[Stored records]

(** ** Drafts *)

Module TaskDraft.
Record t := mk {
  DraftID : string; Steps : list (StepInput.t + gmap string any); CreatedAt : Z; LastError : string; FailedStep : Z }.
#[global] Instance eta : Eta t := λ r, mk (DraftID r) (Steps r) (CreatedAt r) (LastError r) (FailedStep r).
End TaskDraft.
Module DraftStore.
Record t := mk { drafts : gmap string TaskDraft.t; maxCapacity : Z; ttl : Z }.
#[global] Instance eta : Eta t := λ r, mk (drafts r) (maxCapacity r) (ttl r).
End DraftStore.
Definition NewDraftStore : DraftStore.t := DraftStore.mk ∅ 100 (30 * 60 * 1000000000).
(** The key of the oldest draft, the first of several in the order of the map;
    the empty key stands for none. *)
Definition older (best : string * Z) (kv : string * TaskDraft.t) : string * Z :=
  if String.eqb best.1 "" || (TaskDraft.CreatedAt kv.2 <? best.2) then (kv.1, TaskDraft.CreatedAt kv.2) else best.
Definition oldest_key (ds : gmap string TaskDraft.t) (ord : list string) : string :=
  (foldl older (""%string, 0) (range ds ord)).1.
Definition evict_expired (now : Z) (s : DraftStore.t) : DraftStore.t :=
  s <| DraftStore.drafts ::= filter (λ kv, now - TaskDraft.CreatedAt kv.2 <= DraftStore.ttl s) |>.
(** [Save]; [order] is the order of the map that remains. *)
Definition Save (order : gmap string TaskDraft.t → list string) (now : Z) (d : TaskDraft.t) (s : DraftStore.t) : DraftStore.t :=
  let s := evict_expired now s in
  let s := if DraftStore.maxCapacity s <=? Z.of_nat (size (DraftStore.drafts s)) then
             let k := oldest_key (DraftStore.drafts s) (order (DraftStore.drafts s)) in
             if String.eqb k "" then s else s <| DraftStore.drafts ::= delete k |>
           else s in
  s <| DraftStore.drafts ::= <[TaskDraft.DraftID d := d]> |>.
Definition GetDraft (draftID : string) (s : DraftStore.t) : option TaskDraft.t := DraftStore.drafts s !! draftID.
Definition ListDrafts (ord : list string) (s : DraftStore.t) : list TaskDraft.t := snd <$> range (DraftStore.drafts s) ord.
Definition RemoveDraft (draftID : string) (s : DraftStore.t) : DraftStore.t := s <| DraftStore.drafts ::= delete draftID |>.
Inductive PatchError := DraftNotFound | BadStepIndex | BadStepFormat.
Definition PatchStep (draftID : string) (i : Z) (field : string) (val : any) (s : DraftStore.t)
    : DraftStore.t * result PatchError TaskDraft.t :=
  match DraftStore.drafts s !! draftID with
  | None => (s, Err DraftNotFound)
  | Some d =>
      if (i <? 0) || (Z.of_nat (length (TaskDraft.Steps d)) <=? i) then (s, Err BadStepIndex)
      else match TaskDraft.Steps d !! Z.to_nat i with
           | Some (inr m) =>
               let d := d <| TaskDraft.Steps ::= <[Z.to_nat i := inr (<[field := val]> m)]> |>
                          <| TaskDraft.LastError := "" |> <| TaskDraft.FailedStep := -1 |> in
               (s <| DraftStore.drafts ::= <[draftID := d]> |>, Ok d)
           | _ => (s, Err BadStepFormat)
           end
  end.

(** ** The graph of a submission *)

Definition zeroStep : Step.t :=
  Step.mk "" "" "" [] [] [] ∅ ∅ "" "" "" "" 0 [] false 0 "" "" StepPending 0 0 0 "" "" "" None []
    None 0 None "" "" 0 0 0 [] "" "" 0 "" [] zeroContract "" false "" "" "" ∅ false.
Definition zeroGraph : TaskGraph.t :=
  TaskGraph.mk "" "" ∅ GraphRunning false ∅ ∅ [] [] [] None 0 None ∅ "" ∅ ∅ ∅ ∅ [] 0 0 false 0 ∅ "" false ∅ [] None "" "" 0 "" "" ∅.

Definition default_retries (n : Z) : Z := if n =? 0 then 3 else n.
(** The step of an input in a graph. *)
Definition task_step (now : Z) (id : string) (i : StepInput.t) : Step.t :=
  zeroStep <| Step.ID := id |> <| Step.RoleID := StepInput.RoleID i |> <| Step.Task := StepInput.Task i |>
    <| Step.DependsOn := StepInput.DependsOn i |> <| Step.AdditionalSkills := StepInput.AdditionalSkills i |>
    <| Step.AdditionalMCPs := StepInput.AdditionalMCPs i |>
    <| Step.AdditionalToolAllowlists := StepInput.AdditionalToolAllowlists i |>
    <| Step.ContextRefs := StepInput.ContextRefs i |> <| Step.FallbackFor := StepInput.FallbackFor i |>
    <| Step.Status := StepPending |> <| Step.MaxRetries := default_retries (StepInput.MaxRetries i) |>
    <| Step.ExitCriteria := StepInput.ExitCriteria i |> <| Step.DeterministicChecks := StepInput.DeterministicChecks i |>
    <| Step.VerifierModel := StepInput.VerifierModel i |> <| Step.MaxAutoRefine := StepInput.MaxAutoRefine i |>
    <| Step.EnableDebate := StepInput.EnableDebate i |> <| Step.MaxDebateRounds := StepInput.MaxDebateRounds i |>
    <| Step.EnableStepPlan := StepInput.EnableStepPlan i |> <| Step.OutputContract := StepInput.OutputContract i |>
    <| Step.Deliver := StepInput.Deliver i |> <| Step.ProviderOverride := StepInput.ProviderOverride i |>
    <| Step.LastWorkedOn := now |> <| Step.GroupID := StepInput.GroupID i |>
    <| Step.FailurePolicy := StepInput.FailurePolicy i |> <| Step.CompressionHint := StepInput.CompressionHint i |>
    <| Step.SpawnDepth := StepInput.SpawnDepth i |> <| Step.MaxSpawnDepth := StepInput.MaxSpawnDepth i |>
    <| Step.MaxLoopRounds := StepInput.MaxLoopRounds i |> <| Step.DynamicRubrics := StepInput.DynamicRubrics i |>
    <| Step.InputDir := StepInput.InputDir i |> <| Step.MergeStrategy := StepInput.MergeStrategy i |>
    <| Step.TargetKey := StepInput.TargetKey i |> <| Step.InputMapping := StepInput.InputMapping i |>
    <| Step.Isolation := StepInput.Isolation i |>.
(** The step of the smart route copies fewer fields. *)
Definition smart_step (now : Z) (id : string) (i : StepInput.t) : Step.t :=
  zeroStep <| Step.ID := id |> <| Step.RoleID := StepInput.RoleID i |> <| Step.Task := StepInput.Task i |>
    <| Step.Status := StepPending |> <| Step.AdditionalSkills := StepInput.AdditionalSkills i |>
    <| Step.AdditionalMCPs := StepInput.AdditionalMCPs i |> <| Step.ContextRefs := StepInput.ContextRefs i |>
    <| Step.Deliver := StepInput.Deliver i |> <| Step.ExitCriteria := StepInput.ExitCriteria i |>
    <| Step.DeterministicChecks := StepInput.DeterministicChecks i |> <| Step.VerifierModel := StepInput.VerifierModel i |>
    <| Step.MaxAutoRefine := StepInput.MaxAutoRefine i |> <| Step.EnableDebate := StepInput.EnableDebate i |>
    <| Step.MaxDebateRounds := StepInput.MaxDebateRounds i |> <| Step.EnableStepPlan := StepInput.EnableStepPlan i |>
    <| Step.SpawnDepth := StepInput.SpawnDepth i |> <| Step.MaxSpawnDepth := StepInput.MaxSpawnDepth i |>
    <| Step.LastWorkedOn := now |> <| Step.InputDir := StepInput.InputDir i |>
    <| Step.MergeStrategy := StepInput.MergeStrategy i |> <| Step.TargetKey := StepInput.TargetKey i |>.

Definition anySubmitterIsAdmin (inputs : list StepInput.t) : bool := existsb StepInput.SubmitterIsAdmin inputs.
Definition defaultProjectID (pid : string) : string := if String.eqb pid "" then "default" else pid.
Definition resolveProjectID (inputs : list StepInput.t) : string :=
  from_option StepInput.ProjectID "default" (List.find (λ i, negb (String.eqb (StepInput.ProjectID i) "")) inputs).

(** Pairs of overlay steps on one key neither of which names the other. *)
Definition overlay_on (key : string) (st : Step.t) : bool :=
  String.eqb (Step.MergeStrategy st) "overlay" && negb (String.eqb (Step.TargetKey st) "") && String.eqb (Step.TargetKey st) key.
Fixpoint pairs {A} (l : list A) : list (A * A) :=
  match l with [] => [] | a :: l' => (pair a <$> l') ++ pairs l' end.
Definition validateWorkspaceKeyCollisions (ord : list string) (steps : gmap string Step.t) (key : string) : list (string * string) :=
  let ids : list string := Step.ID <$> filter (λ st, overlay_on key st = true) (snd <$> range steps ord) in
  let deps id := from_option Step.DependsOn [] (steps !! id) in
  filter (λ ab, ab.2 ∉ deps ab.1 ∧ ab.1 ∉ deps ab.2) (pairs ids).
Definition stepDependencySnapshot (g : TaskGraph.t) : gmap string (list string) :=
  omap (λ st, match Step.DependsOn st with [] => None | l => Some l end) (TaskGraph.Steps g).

About this exercise: What is needed is an exact copy of the lines above, from the one containing "<| Step.ContextRefs := StepInput.ContextRefs i |> <|" through the one containing "<| Step.EnableDebate := StepInput.EnableDebate i |> <|", with nothing added.

Finished exercise:
    <| Step.ContextRefs := StepInput.ContextRefs i |> <| Step.FallbackFor := StepInput.FallbackFor i |>
    <| Step.Status := StepPending |> <| Step.MaxRetries := default_retries (StepInput.MaxRetries i) |>
    <| Step.ExitCriteria := StepInput.ExitCriteria i |> <| Step.DeterministicChecks := StepInput.DeterministicChecks i |>
    <| Step.VerifierModel := StepInput.VerifierModel i |> <| Step.MaxAutoRefine := StepInput.MaxAutoRefine i |>
    <| Step.EnableDebate := StepInput.EnableDebate i |> <| Step.MaxDebateRounds := StepInput.MaxDebateRounds i |>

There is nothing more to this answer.